The history of "higher level" instructions isn't good. The DEC VAX had an assembly language intended to make life easier for assembly programmers, but it slowed the machine down. The Intel IAPX 432 had lots of bells and whistles, but was really slow. The RISC machines with lots of registers turned out not to be all that useful, and too much register saving and restoring was required. RISC is a win until you want to go superscalar and have more than one instruction per clock. Then it's a lose. Stack machines that run some RPN form like Forth or Java code have been built, but don't go superscalar well.

A useful near-term feature would be zero-cost hardware exceptions on integer overflow. This is an error in both Java and Rust, and tends to be turned off at compile time because it has a performance penalty. The problem is that people will want to be able to unwind and recover, which means exact exceptions and a lot of compiler support for them.

If you could figure out how to do zero-cost subscript checking, that would be a step forward. That check needs additional info about bounds, which usually means a delay.

I used to be a fan of schemes for safely calling from one address space to another. i386 almost has this, with call gates, which don't quite do enough to be useful. A few machines have had hardware context switching, but that hasn't been a big performance improvement. All that has to be tightly integrated with the OS or it's a lose. It's an enhancement to Plan 9, not anything anybody uses.

The same is true of fancy schemes for inter-CPU communication, but that probably needs more attention. Like it or not, we have to figure out what to do with large numbers of non-shared-memory CPUs. Some way to set up memory-safe message passing between non-shared-memory CPUs without involving the OS after setup would be useful.

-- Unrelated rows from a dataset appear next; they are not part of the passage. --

(** * Risk-managed position and stop-order lifecycle of the backtesting strategies

    Shallow embedding of
    - [ProfessionalDoubleMAStrategy] (Backtrader/backtest_engine.py):
      [calculate_risk_size], [notify_order] and [next];
    - [AdvancedTrendFollowingStrategy]: [notify_order], [next] and
      [get_strategy_stats] (Backtrader_Plus/trend_strategy.py);
    - [OptimizedBacktest]: [build_param_grid], [optimize_strategy] and
      [run_single_backtest] (Backtrader/backtest_engine.py);
    - [evaluate] and [grid_search] (Backtrader_Plus/optimize_params.py).

    Numbers: Python floats are read as exact rationals ([Q]); sizes, counters
    and bar counts are integers ([Z]).  Rounding of binary floating point is
    not modelled.  A [Bar] carries numbers only; the position sizer is also
    given on every float, NaN and the infinities included
    ([Sizer.calculate_risk_size]), and on a [Bar] is that function at numeric
    reads.  The backtesting engine is the environment: what the
    strategy reads from it during one call is a [Bar]; what the strategy asks
    of it is appended to a request log; a submission or cancellation may
    raise, which a script of outcomes in the [World] decides. *)

From Stdlib Require Import ZArith QArith Qround Bool List Lia Lqa Sorted.
From Stdlib Require String.
Import ListNotations.
Open Scope Q_scope.

(** ** Python numerics *)

Definition Qlt_bool (x y : Q) : bool :=
  (Qnum x * QDen y <? Qnum y * QDen x)%Z.

Notation "x <? y" := (Qlt_bool x y) : Q_scope.
Notation "x <=? y" := (Qle_bool x y) : Q_scope.

(** Truth value of a float: anything but zero. *)
Definition truthy (x : Q) : bool := negb (Qeq_bool x 0).

(** [int(x)] on a float that is a number truncates toward zero; [float_int]
    below is [int] on every float. *)
Definition py_int (x : Q) : Z := (Qnum x ÷ QDen x)%Z.

(** [max(a, b)]: the first argument unless the second is strictly larger. *)
Definition py_max (a b : Q) : Q := if a <? b then b else a.

(** ** Exceptions *)

Inductive exn : Type :=
| ZeroDivisionError
| ValueError
| OverflowError
| OrderError.

Inductive Res (A : Type) : Type :=
| Ok (a : A)
| Raise (e : exn).
Arguments Ok {A} a.
Arguments Raise {A} e.

Definition Res_bind {A B} (r : Res A) (k : A -> Res B) : Res B :=
  match r with
  | Ok a => k a
  | Raise e => Raise e
  end.

Notation "x <-? c ;; k" := (Res_bind c (fun x => k))
  (at level 61, c at next level, right associativity).

(** Float division. *)
Definition py_div (a b : Q) : Res Q :=
  if Qeq_bool b 0 then Raise ZeroDivisionError else Ok (a / b).

(** ** Floats with their special values

    A Python float is a number, an infinity or NaN; an indicator line holds
    NaN where the indicator has no value.  Numbers are exact rationals:
    neither rounding nor overflow of finite results is modelled. *)

Inductive Float : Type :=
| Num (q : Q)
| PlusInf
| MinusInf
| NaN.

(** [x <= 0]: every comparison with NaN is [False]. *)
Definition le_zero (x : Float) : bool :=
  match x with
  | Num q => q <=? 0
  | MinusInf => true
  | PlusInf | NaN => false
  end.

(** An infinity times a number: the sign of the product, NaN at zero. *)
Definition scale_inf (positive : bool) (a : Q) : Float :=
  if 0 <? a then (if positive then PlusInf else MinusInf)
  else if a <? 0 then (if positive then MinusInf else PlusInf)
  else NaN.

(** [x * y]. *)
Definition fmul (x y : Float) : Float :=
  match x, y with
  | NaN, _ | _, NaN => NaN
  | Num a, Num b => Num (a * b)
  | Num a, PlusInf | PlusInf, Num a => scale_inf true a
  | Num a, MinusInf | MinusInf, Num a => scale_inf false a
  | PlusInf, PlusInf | MinusInf, MinusInf => PlusInf
  | PlusInf, MinusInf | MinusInf, PlusInf => MinusInf
  end.

(** [x / y]: a zero divisor raises whatever the dividend; a number over an
    infinity is zero; an infinity over an infinity is NaN. *)
Definition fdiv (x y : Float) : Res Float :=
  match y with
  | Num b =>
      if Qeq_bool b 0 then Raise ZeroDivisionError else
      Ok (match x with
          | Num a => Num (a / b)
          | PlusInf => if 0 <? b then PlusInf else MinusInf
          | MinusInf => if 0 <? b then MinusInf else PlusInf
          | NaN => NaN
          end)
  | PlusInf | MinusInf =>
      Ok (match x with
          | Num _ => Num 0
          | _ => NaN
          end)
  | NaN => Ok NaN
  end.

(** [int(x)]: truncation toward zero on a number, [ValueError] on NaN,
    [OverflowError] on an infinity. *)
Definition float_int (x : Float) : Res Z :=
  match x with
  | Num q => Ok (py_int q)
  | PlusInf | MinusInf => Raise OverflowError
  | NaN => Raise ValueError
  end.

(** ** Strategy parameters ([params] of ProfessionalDoubleMAStrategy) *)

Record Params : Type := mkParams {
  fast_period : Z;
  slow_period : Z;
  trend_period : Z;
  risk_pct : Q;
  atr_period : Z;
  atr_stop_mult : Q;
  max_pos_size : Q;
  retain_pct : Q;
  trail_trigger : Q;
  use_vol_filter : bool;
  use_rsi_filter : bool;
  use_adx_filter : bool;
  adx_period : Z;
  adx_threshold : Q;
  printlog : bool
}.

Definition default_params : Params := {|
  fast_period := 10;
  slow_period := 30;
  trend_period := 60;
  risk_pct := 0.02;
  atr_period := 14;
  atr_stop_mult := 2.0;
  max_pos_size := 0.8;
  retain_pct := 0.15;
  trail_trigger := 0.005;
  use_vol_filter := true;
  use_rsi_filter := true;
  use_adx_filter := true;
  adx_period := 14;
  adx_threshold := 25;
  printlog := true
|}.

An IOMMU that allows drivers in user space with minimal performance degradation is a good thing. Those exist.



> Stack machines that run some RPN form like Forth or Java code have been built, but don't go superscalar well.

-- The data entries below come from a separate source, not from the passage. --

Definition two63 : Z := 9223372036854775808.
Definition two64 : Z := 18446744073709551616.
Definition u64_max : Z := two64 - 1.
Definition i64_max : Z := two63 - 1.

Definition as_u64 (z : Z) : Z := z `mod` two64.
Definition as_i64 (z : Z) : Z := (z + two63) `mod` two64 - two63.

Definition is_u64 (z : Z) : Prop := 0 <= z < two64.
Definition is_i64 (z : Z) : Prop := - two63 <= z < two63.

Definition u64_saturating_sub (a b : Z) : Z := Z.max 0 (a - b).
Definition u64_saturating_add (a b : Z) : Z := Z.min u64_max (a + b).

Lemma as_i64_id z : is_i64 z -> as_i64 z = z.
Proof.
  unfold is_i64, as_i64, two63, two64. intros H.
  rewrite Z.mod_small by lia. lia.
Qed.

Lemma as_u64_id z : is_u64 z -> as_u64 z = z.
Proof. unfold is_u64, as_u64, two64. intros H. apply Z.mod_small. lia. Qed.

Lemma as_i64_range z : is_i64 (as_i64 z).
Proof.
  unfold is_i64, as_i64, two63, two64.
  pose proof (Z.mod_pos_bound (z + 9223372036854775808) 18446744073709551616 ltac:(lia)).
  lia.
Qed.

Lemma as_u64_range z : is_u64 (as_u64 z).
Proof. unfold is_u64, as_u64, two64. apply Z.mod_pos_bound. lia. Qed.

(** Storing a [u64] in a SQLite integer column and reading it back is lossless. *)
Lemma as_u64_as_i64 z : is_u64 z -> as_u64 (as_i64 z) = z.
Proof.
  unfold is_u64, as_u64, as_i64, two63, two64. intros H.
  rewrite Zminus_mod, Zmod_mod, <- Zminus_mod.
  replace (z + 9223372036854775808 - 9223372036854775808) with z by lia.
  apply Z.mod_small. lia.
Qed.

I've been interested in Forth (and related stack) processors for a while, and my armchair observations over a few months have suggested that the (much-vaunted) performance gains associated with such processor designs are apparently not straightforward to map or relate to or take advantage of.

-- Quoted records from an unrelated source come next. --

(* ===== verification/OutputsDb.v ===== *)
(** * Wallet outputs ([minotari/src/db/outputs.rs])

    The [outputs] table: insertion when a block is scanned, the confirmation and
    status updates, the locks taken for pending transactions, soft deletion on a
    reorg, and the queries of the input selector and of the balance. *)
From S2P Require Import Prelude Models DisplayTypes External Schema BalanceDb.
#[local] Open Scope Z_scope.

Definition UNSPENT : string := OutputStatus.to_string OutputStatus.Unspent.
Definition LOCKED : string := OutputStatus.to_string OutputStatus.Locked.
Definition SPENT : string := OutputStatus.to_string OutputStatus.Spent.

(** ** Row updates *)
Definition set_confirmed (height : Z) (hash : string) (o : OutputRow) : OutputRow :=
  mkOutputRow (o_id o) (o_account_id o) (o_tx_id o) (o_output_hash o) (o_mined_in_block_height o)
    (o_mined_in_block_hash o) (o_value o) (o_mined_timestamp o) (o_wallet_output_json o)
    (o_memo_parsed o) (o_memo_hex o) (o_payment_reference o) (o_is_burn o) (Some height) (Some hash)
    (o_status o) (o_locked_at o) (o_locked_by_request_id o) (o_deleted_at o)
    (o_deleted_in_block_height o).

Definition set_deleted (now height : Z) (o : OutputRow) : OutputRow :=
  mkOutputRow (o_id o) (o_account_id o) (o_tx_id o) (o_output_hash o) (o_mined_in_block_height o)
    (o_mined_in_block_hash o) (o_value o) (o_mined_timestamp o) (o_wallet_output_json o)
    (o_memo_parsed o) (o_memo_hex o) None (o_is_burn o) (o_confirmed_height o) (o_confirmed_hash o)
    (o_status o) (o_locked_at o) (o_locked_by_request_id o) (Some now) (Some height).

Definition set_output_status (s : string) (o : OutputRow) : OutputRow :=
  mkOutputRow (o_id o) (o_account_id o) (o_tx_id o) (o_output_hash o) (o_mined_in_block_height o)
    (o_mined_in_block_hash o) (o_value o) (o_mined_timestamp o) (o_wallet_output_json o)
    (o_memo_parsed o) (o_memo_hex o) (o_payment_reference o) (o_is_burn o) (o_confirmed_height o)
    (o_confirmed_hash o) s (o_locked_at o) (o_locked_by_request_id o) (o_deleted_at o)
    (o_deleted_in_block_height o).

Definition set_lock (at_ : option Z) (req : option string) (o : OutputRow) : OutputRow :=
  mkOutputRow (o_id o) (o_account_id o) (o_tx_id o) (o_output_hash o) (o_mined_in_block_height o)
    (o_mined_in_block_hash o) (o_value o) (o_mined_timestamp o) (o_wallet_output_json o)
    (o_memo_parsed o) (o_memo_hex o) (o_payment_reference o) (o_is_burn o) (o_confirmed_height o)
    (o_confirmed_hash o) (o_status o) at_ req (o_deleted_at o) (o_deleted_in_block_height o).

(** [deleted_at IS NULL]. *)
Definition active (o : OutputRow) : bool := is_none (o_deleted_at o).

Definition update_outputs (p : OutputRow -> bool) (f : OutputRow -> OutputRow) : DbM unit :=
  modify (fun d => with_outputs (update_where p f (outputs d)) d).

(** ** Operations *)
Section Operations.
Context {X : Ext}.

(** The partial unique indexes on [output_hash] and [tx_id] of active rows. *)
Definition output_is_unique (hash : string) (tx_id : Z) (d : Db) : bool :=
  negb (existsb (fun o => active o && (String.eqb (o_output_hash o) hash || (o_tx_id o =? tx_id)))
    (rows (outputs d))).

Definition insert_output (account_id : Z) (account_view_key output_hash : string)
    (output : WalletOutput) (block_height : Z) (block_hash : string) (mined_timestamp : Z)
    (memo_parsed memo_hex : option string) (payment_reference : string) (is_burn : bool) : DbM Z :=
  let tx_id := as_i64 (tx_id_new_deterministic account_view_key (wo_output_hash output)) in
  let! output_json := lift (ok_or (output_to_json output) SerdeJson) in
  let! mined_timestamp_dt := lift (ok_or (datetime_from_timestamp (as_i64 mined_timestamp))
    (Decoding ("Invalid mined timestamp: " +:+ pretty mined_timestamp))) in
  constrained (fun d => account_exists account_id d && output_is_unique output_hash tx_id d) ;;;
  let! d := gets id in
  let '(id, t) := insert_auto (fun id => {|
      o_id := id;
      o_account_id := account_id;
      o_tx_id := tx_id;
      o_output_hash := output_hash;
      o_mined_in_block_height := as_i64 block_height;
      o_mined_in_block_hash := block_hash;
      o_value := as_i64 (wo_value output);
      o_mined_timestamp := mined_timestamp_dt;
      o_wallet_output_json := output_json;
      o_memo_parsed := memo_parsed;
      o_memo_hex := memo_hex;
      o_payment_reference := Some (hex_encode payment_reference);
      o_is_burn := Z.b2z is_burn;
      o_confirmed_height := None;
      o_confirmed_hash := None;
      o_status := UNSPENT;
      o_locked_at := None;
      o_locked_by_request_id := None;
      o_deleted_at := None;
      o_deleted_in_block_height := None |}) (outputs d) in
  modify (with_outputs t) ;;;
  ret id.

(** The first selected row, decoded: its id, its [TxId] and its output. *)
Definition output_info (l : list OutputRow) : DbM (option (Z * Z * WalletOutput)) :=
  match l with
  | [] => ret None
  | data :: _ =>
      let! output := lift (ok_or (output_of_json (o_wallet_output_json data)) SerdeJson) in
      ret (Some (o_id data, as_u64 (o_tx_id data), output))
  end.

Definition get_output_info_by_hash (output_hash : string) : DbM (option (Z * Z * WalletOutput)) :=
  let! d := gets id in
  output_info (select (fun o => String.eqb (o_output_hash o) output_hash && active o) (outputs d)).

Definition get_output_info_by_hash_for_account (account_id : Z) (output_hash : string) :
    DbM (option (Z * Z * WalletOutput)) :=
  let! d := gets id in
  output_info (select (fun o => (o_account_id o =? account_id)
    && String.eqb (o_output_hash o) output_hash && active o) (outputs d)).

Record UnconfirmedOutputRow := mkUnconfirmedOutputRow {
  uo_output_hash : string;
  uo_mined_in_block_height : Z;
  uo_memo_parsed : option string;
  uo_memo_hex : option string;
  uo_tx_id : Z;
  uo_is_burn : Z;
}.

Definition get_unconfirmed_outputs (account_id current_height confirmation_blocks : Z) :
    DbM (list UnconfirmedOutputRow) :=
  let min_height := as_i64 (u64_saturating_sub current_height confirmation_blocks) in
  let! d := gets id in
  ret (map (fun o => mkUnconfirmedOutputRow (o_output_hash o) (o_mined_in_block_height o)
      (o_memo_parsed o) (o_memo_hex o) (o_tx_id o) (o_is_burn o))
    (select (fun o => (o_account_id o =? account_id) && (o_mined_in_block_height o <=? min_height)
      && is_none (o_confirmed_height o) && active o) (outputs d))).

Definition mark_output_confirmed (output_hash : string) (confirmed_height : Z) (confirmed_hash : string) :
    DbM unit :=
  update_outputs (fun o => String.eqb (o_output_hash o) output_hash)
    (set_confirmed (as_i64 confirmed_height) confirmed_hash).

(** The outputs a reorg at [height] (an [i64] column value) invalidates. *)
Definition from_height (account_id height : Z) (o : OutputRow) : bool :=
  (o_account_id o =? account_id) && (o_mined_in_block_height o >=? height) && active o.

Definition output_reversal (account_id height now : Z) (row : OutputRow) (original : option Z) :
    BalanceChange := {|
  bc_account_id := account_id;
  caused_by_output_id := Some (o_id row);
  caused_by_input_id := None;
  bc_description := "Reversal: Output found in blockchain scan (reorg at height " +:+ pretty height +:+ ")";
  balance_credit := 0;
  balance_debit := as_u64 (o_value row);
  effective_date := now;
  effective_height := height;
  claimed_recipient_address := None;
  claimed_sender_address := None;
  bc_memo_parsed := None;
  bc_memo_hex := None;
  claimed_fee := None;
  claimed_amount := None;
  is_reversal := true;
  reversal_of_balance_change_id := original;
  is_reversed := false;
|}.

Definition reverse_output (account_id height now : Z) (row : OutputRow) : DbM unit :=
  let! original := get_balance_change_id_by_output (o_id row) in
  match original with
  | Some original_id => mark_balance_change_as_reversed original_id
  | None => ret tt
  end ;;;
  insert_balance_change (output_reversal account_id height now row original) ;;;
  ret tt.

Definition soft_delete_outputs_from_height (account_id height : Z) : DbM unit :=
  let height_i64 := as_i64 height in
  let! now := gets clock in
  let! outputs_to_delete := gets (fun d => select (from_height account_id height_i64) (outputs d)) in
  for_each (reverse_output account_id height now) outputs_to_delete ;;;
  update_outputs (from_height account_id height_i64) (set_deleted now height_i64).

Definition update_output_status (output_id : Z) (status : OutputStatus.t) : DbM unit :=
  update_outputs (fun o => o_id o =? output_id) (set_output_status (OutputStatus.to_string status)).

Definition lock_output (output_id : Z) (locked_by_request_id : string) (locked_at : Z) : DbM unit :=
  update_outputs (fun o => (o_id o =? output_id) && String.eqb (o_status o) UNSPENT)
    (fun o => set_lock (Some locked_at) (Some locked_by_request_id) (set_output_status LOCKED o)).

Record DbWalletOutput := mkDbWalletOutput {
  dwo_id : Z;
  dwo_tx_id : Z;
  dwo_output : WalletOutput;
}.

Definition to_db_wallet_output (row : OutputRow) : option DbWalletOutput :=
  output ← output_of_json (o_wallet_output_json row);
  Some (mkDbWalletOutput (o_id row) (as_u64 (o_tx_id row)) output).

Definition get_output_by_id (output_id : Z) : DbM (option OutputRow) :=
  gets (fun d => head (select (fun o => o_id o =? output_id) (outputs d))).

(** [DbOutput::to_wallet_output]; the column is [NOT NULL] since migration 27. *)
Definition to_wallet_output (row : OutputRow) : outcome WalletDbError WalletOutput :=
  ok_or (output_of_json (o_wallet_output_json row)) SerdeJson.

Definition spendable (account_id min_height : Z) (o : OutputRow) : bool :=
  (o_account_id o =? account_id) && String.eqb (o_status o) UNSPENT
  && (o_mined_in_block_height o <=? min_height) && active o && (o_is_burn o =? 0).

Definition fetch_unspent_outputs (account_id min_height : Z) : DbM (list DbWalletOutput) :=
  let min_height_i64 := as_i64 min_height in
  let! d := gets id in
  let raw_rows := sort_by (fun a b => o_value b <=? o_value a)
    (select (spendable account_id min_height_i64) (outputs d)) in
  lift (ok_or (mapM to_db_wallet_output raw_rows) SerdeJson).

Definition locked_by (req : string) (o : OutputRow) : bool :=
  opt_eqb (o_locked_by_request_id o) req && String.eqb (o_status o) LOCKED.

Definition unlock_outputs_for_request (locked_by_request_id : string) : DbM unit :=
  update_outputs (locked_by locked_by_request_id)
    (fun o => set_lock None None (set_output_status UNSPENT o)).

Definition fetch_outputs_by_lock_request_id (locked_by_request_id : string) : DbM (list DbWalletOutput) :=
  let! d := gets id in
  let raw_rows := select (fun o => opt_eqb (o_locked_by_request_id o) locked_by_request_id) (outputs d) in
  lift (ok_or (mapM to_db_wallet_output raw_rows) SerdeJson).

(** [SUM(CASE WHEN p THEN value ELSE 0 END)]. *)
Definition value_if (p : OutputRow -> bool) (o : OutputRow) : Z := if p o then o_value o else 0.

Definition owned (account_id : Z) (o : OutputRow) : bool :=
  (o_account_id o =? account_id) && active o && (o_is_burn o =? 0).

Definition is_locked (o : OutputRow) : bool := String.eqb (o_status o) LOCKED.
Definition is_unconfirmed (o : OutputRow) : bool := is_none (o_confirmed_height o).

Definition get_output_totals_for_account (account_id : Z) : DbM (Z * Z * Z) :=
  let col p := sql_sum_m (fun d => map (value_if p) (select (owned account_id) (outputs d))) in
  let! locked_val := col is_locked in
  let! unconfirmed_val := col is_unconfirmed in
  let! locked_and_unconfirmed_val := col (fun o => is_locked o && is_unconfirmed o) in
  ret (as_u64 locked_val, as_u64 unconfirmed_val, as_u64 locked_and_unconfirmed_val).

Record ReorgOutputInfo := mkReorgOutputInfo {
  ro_output_hash : string;
  ro_mined_in_block_height : Z;
  ro_locked_by_request_id : option string;
}.

Definition get_active_outputs_from_height (account_id height : Z) : DbM (list ReorgOutputInfo) :=
  gets (fun d => map (fun o => mkReorgOutputInfo (o_output_hash o) (o_mined_in_block_height o)
      (o_locked_by_request_id o))
    (select (from_height account_id (as_i64 height)) (outputs d))).

(** [row.get(0)] into a [u64] refuses a negative sum. *)
Definition get_total_unspent_balance (account_id : Z) : DbM Z :=
  let! total := sql_sum_m (fun d => map o_value (select (fun o => (o_account_id o =? account_id)
    && String.eqb (o_status o) UNSPENT && active o && (o_is_burn o =? 0)) (outputs d))) in
  lift (ok_or (unsigned total) (Rusqlite IntegerOverflow)).

End Operations.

I remember (unfortunately not sure where right now) reading how the GA144 was built at a time when 18-bit memory was the current trending novelty and that it's not really a perfect processor design. I'm still fascinated by it though (sore lack of on-chip memory notwithstanding).

What sort of scale are you referring to when you say "superscalar"? 144 processors? 1000? Do stack-based architectures remain a not-especially-practical-or-competitive novelty, or are they worth pursuing outside of CompSci?

(FWIW, everything else you've written is equally interesting, but slightly over my current experience level)


Pure Forth machines were interesting when the CPU clock and the memory ran at about the same speed, and the number of gates was very limited. Chuck Moore's original Forth machine had a main memory, a data stack memory, and a return stack memory, each of which was cycled on each clock. It took only about 4K gates to make a CPU that way.

Today, the speed ratio between CPU and main memory is several orders of magnitude. The main problem in CPU design today is dealing with that huge mismatch. That's why there are so many levels of cache now, and vast amounts of cleverness and complexity to try to make memory accesses fewer, but wider.

The next step is massive parallelism. GPUs are today's best examples. Dedicated deep learning chips should be available soon, if they're not already. That problem can be implemented as a small inner loop made massively parallel.


> the speed ratio between CPU and main memory is several orders of magnitude

What if you compare scratchpad SRAM and an energy-efficient CPU?


Compare in what way? e.g. the L1 cache is SRAM running at core speed with low latency (4 cycles for Haswell).


A factor of 4 instead of orders of magnitude means a Forth machine might still be worthwhile. No?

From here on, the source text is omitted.